Australian Immigration Minister Chris Bowen. Photo / AFP
Australian Immigration Minister Chris Bowen. Photo / AFP

A group of Sri Lankans have chosen to return to their homeland rather than apply for asylum in Australia, where they faced being sent to a Pacific island for processing, the government said today.

Canberra has begun sending boatpeople to the tiny state of Nauru, and intends to send others to Papua New Guinea's Manus Island, as a disincentive to them risking their lives on the journey to Australia.

Immigration Minister Chris Bowen said 16 Sri Lankan men who were eligible to be sent offshore were voluntarily returning home and left on a flight from Christmas Island to Colombo today.

"These individuals chose not to pursue asylum claims and face transfer to a regional processing centre in Nauru or Papua New Guinea, and instead chose to return home voluntarily," Bowen said.

Conditions on Nauru are basic, with the government still building permanent accommodation.

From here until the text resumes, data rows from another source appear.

Lemma visits_ok {A} (l : list A) (h : Host OS) : faults h = [] -> iterM (fun _ => let* _ := fs_visit in fs_visit) l h = (Ok tt, h).
Proof.
  intros Hf. induction l as [|x l IH]; [done|]. cbn [iterM]. rewrite (bind_eq _ _ _ tt h); [exact IH|].
  rewrite (bind_eq _ _ _ _ _ (visit_ok h Hf)). by apply visit_ok.
Qed.

#[local] Instance path_le_total : Total path_le.
Proof. intros a b. destruct (String.leb_total a b); auto. Qed.
#[local] Instance path_le_trans : Transitive path_le.
Proof.
  intros a b c. unfold path_le, String.leb. revert b c. induction a as [|x a IH]; intros [|y b] [|z c]; cbn; try done.
  unfold Ascii.compare. destruct (N.compare_spec (N_of_ascii x) (N_of_ascii y)) as [Exy|Hxy|Hxy]; [|intros _|done].
  - rewrite Exy. destruct (N.compare_spec (N_of_ascii y) (N_of_ascii z)); [apply IH|done|done].
  - destruct (N.compare_spec (N_of_ascii y) (N_of_ascii z)) as [Eyz|Hyz|Hyz]; [|intros _|done].
    + intros _. by rewrite <-Eyz, (proj2 (N.compare_lt_iff _ _) Hxy).
    + by rewrite (proj2 (N.compare_lt_iff _ _) (N.lt_trans _ _ _ Hxy Hyz)).
Qed.

Lemma manifest_lists dir (h : Host OS) : faults h = [] ->
  exists artifacts, direct_output_artifact_manifest dir h = (Ok artifacts, h) /\ lists_outputs dir (files h) artifacts.
Proof.
  intros Hf. set (names := merge_sort path_le (filter (fun name => is_output name = true) (dir_names dir (files h)))).
  set (artifact := fun name => artifact_of (entry_path dir name) (default [] (files h !! (dir +:+ "/" +:+ name)%string))).
  assert (forall name, name ∈ names <-> is_output name = true /\ has_slash name = false /\ is_Some (files h !! (dir +:+ "/" +:+ name)%string)) as Hin.
  { intros name. unfold names. rewrite merge_sort_Permutation, list_elem_of_filter, elem_of_dir_names. done. }
  exists (artifact <$> names). split.
  - unfold direct_output_artifact_manifest. rewrite (bind_eq _ _ _ _ _ (visit_ok h Hf)), bind_gets.
    rewrite (bind_eq _ _ _ tt h).
    2: { by apply visits_ok. }
    fold names. assert (forall name, name ∈ names -> is_Some (files h !! (dir +:+ "/" +:+ name)%string)) as Hex by (intros name Hn; by apply Hin in Hn as (_ & _ & ?)).
    clear Hin. clearbody names. induction names as [|name l IH]; [done|]. cbn [mapM fmap list_fmap]. destruct (Hex name) as [b Hb]; [by left|].
    rewrite (bind_eq _ _ _ (artifact name) h); [|unfold artifact; rewrite Hb; apply reads_artifact; [done|by rewrite (proj2 (entry_path_names dir name))]].
    rewrite (bind_eq _ _ _ (artifact <$> l) h); [done|]. apply IH. intros n Hn. apply Hex. by right.
  - assert (forall name, ar_file_name (artifact name) = name) as Hname by (intros name; apply (entry_path_names dir name)).
    split.
    + assert (StronglySorted path_le names) as Hs.
      { apply (StronglySorted_merge_sort path_le). }
      clear Hin. clearbody names. induction Hs as [|name l _ IH Hall]; constructor; [exact IH|]. apply Forall_fmap. eapply Forall_impl; [exact Hall|]. intros n Hn.
      change (path_le (ar_file_name (artifact name)) (ar_file_name (artifact n))). by rewrite !Hname.
    + rewrite <-list_fmap_compose. rewrite (list_fmap_ext _ id) by (intros; apply Hname). rewrite list_fmap_id. unfold names.
      rewrite merge_sort_Permutation. apply NoDup_filter, dir_names_NoDup.
    + intros a. rewrite list_elem_of_fmap. split.
      * intros (name & -> & (Ho & Hs & [b Hb])%Hin). exists name, b. unfold artifact. by rewrite Hb.
      * intros (name & b & Ho & Hs & Hb & ->). exists name. unfold artifact. rewrite Hb. split; [done|]. apply Hin. by rewrite Hb.
Qed.

(** A file that is no output does not change the list. *)
Lemma lists_outputs_insert dir fs artifacts name x : is_output name = false ->
  lists_outputs dir fs artifacts -> lists_outputs dir (<[(dir +:+ "/" +:+ name)%string := x]> fs) artifacts.
Proof.
  intros Hn [Hs Ho He]. split; [done..|]. intros a. rewrite He. split; intros (nm & b & Hout & Hsl & Hb & ->); exists nm, b; (split; [done|]; split; [done|]; split; [|done]).
  - rewrite lookup_insert_ne; [done|]. intros E%app_inj_string%app_inj_string. congruence.
  - rewrite lookup_insert_ne in Hb; [done|]. intros E%app_inj_string%app_inj_string. congruence.
Qed.
End Manifest.

(** ** The command *)

(** Serializers yield bytes. *)
Class JsonLaws (A : Type) `{Json A} : Prop := { json_bytes : forall (x : A) b, to_vec_pretty x = Some b -> bytes_ok b }.

(** The files of an image begin with its label. *)
Lemma output_label dir label q : q ∈ path_names (output_paths dir label) -> exists s, q = (dir +:+ "/" +:+ label +:+ s)%string.
Proof.
  unfold path_names, output_paths, tmp_path, with_extension, render, join. cbn [fmap list_fmap meta_image payload_image
    meta_hash_image payload_hash_image state_path auth_state_path metadata_path parent file_stem extension].
  intros Hq. repeat (apply elem_of_cons in Hq as [->|Hq]; [eexists; rewrite !string_app_assoc; reflexivity|]). by apply not_elem_of_nil in Hq.
Qed.
Lemma output_name dir level q : q ∈ path_names (direct_output_paths dir level) ->
  exists s, q = (dir +:+ "/" +:+ "direct-" +:+ direct_label level +:+ s)%string.
Proof. intros (s & ->)%output_label. exists s. by rewrite !string_app_assoc. Qed.
Lemma levels_apart dir l1 l2 q : l1 <> l2 -> q ∈ path_names (direct_output_paths dir l1) -> q ∉ path_names (direct_output_paths dir l2).
Proof.
  intros Hne (s1 & E1)%output_name (s2 & E2)%output_name. rewrite E1 in E2.
  apply app_inj_string, app_inj_string, app_inj_string in E2. by destruct l1, l2.
Qed.
Lemma evidence_apart dir level q : q ∈ path_names (direct_output_paths dir level) ->
  q <> render (ORAM_BUILD_EVIDENCE_JSON_FILE dir) /\ q <> render (ORAM_BUILD_EVIDENCE_BIN_FILE dir).
Proof.
  intros (s & ->)%output_name. unfold ORAM_BUILD_EVIDENCE_JSON_FILE, ORAM_BUILD_EVIDENCE_BIN_FILE, join, render. cbn [parent file_stem extension].
  rewrite !string_app_assoc. split; intros E%app_inj_string%app_inj_string; destruct level; discriminate E.
Qed.

Section Command.
Context {C OS R : Type} `{CipherLaws C} `{OsRandom OS} `{HostIo OS} `{Hex} `{HashLaws} `{SL : SubtleLaws} `{Rng R}.
Context `{BincodeLaws (CircuitOramState R)} `{BincodeLaws (LegacyCircuitOramState R)}.
Context `{BincodeLaws CircuitStoreAuthState} `{BincodeLaws LegacyCircuitStoreAuthState} `{BincodeLaws DirectTableMetadata} `{MmapLaws}.
Context `{JsonLaws OramBuildEvidence} `{BincodeLaws OramBuildEvidence}.
Context (Hio : forall path, Forall (fun t => t <> TransferError) (io_script (OS := OS) path)).
Local Abbreviation HS := (Host OS).

Lemma fs_write_yields (E : Error -> Prop) path data (h : HS) : bytes_ok data -> clear h ->
  yields E (fs_write path data) h (fun _ h' => clear h' /\ files h' = <[render path := data]> (files h)).
Proof.
  intros Hd [Hf Hb]. destruct h as [fs fl ro]. cbn in Hf, Hb. subst fl.
  unfold yields, fs_write, file_create, write_and_flush, next_fault, bind, modify. cbn [head tail default id files faults os set_files].
  rewrite insert_insert_eq. split; [|done]. split; [done|]. by apply map_Forall_insert_2.
Qed.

Most asylum seekers are likely to spend their first months housed in tents.

Canberra has insisted that asylum seekers arriving by boat will gain no advantage in paying people-smugglers to bring to them Australia.

The government said they would have to spend the same amount of time on Nauru or PNG as they would have waited had they had their refugee status confirmed through official channels.

Bowen said transfers to Nauru would continue and warned that people-smugglers were "selling lies" if they were telling would-be refugees a visa would be available to them once in Australia.

"People who pay smugglers to risk their lives on a dangerous sea journey are throwing their money away, as demonstrated by the speedy return of this group," he said today. People arriving by boat will be sent to Nauru and Papua New Guinea."

Australia is battling to stop an influx of asylum seekers from arriving by boat after scores of drownings en route. Often they begin their journeys in countries such as Sri Lanka or Afghanistan and board rickety wooden boats in transit hubs in Asia.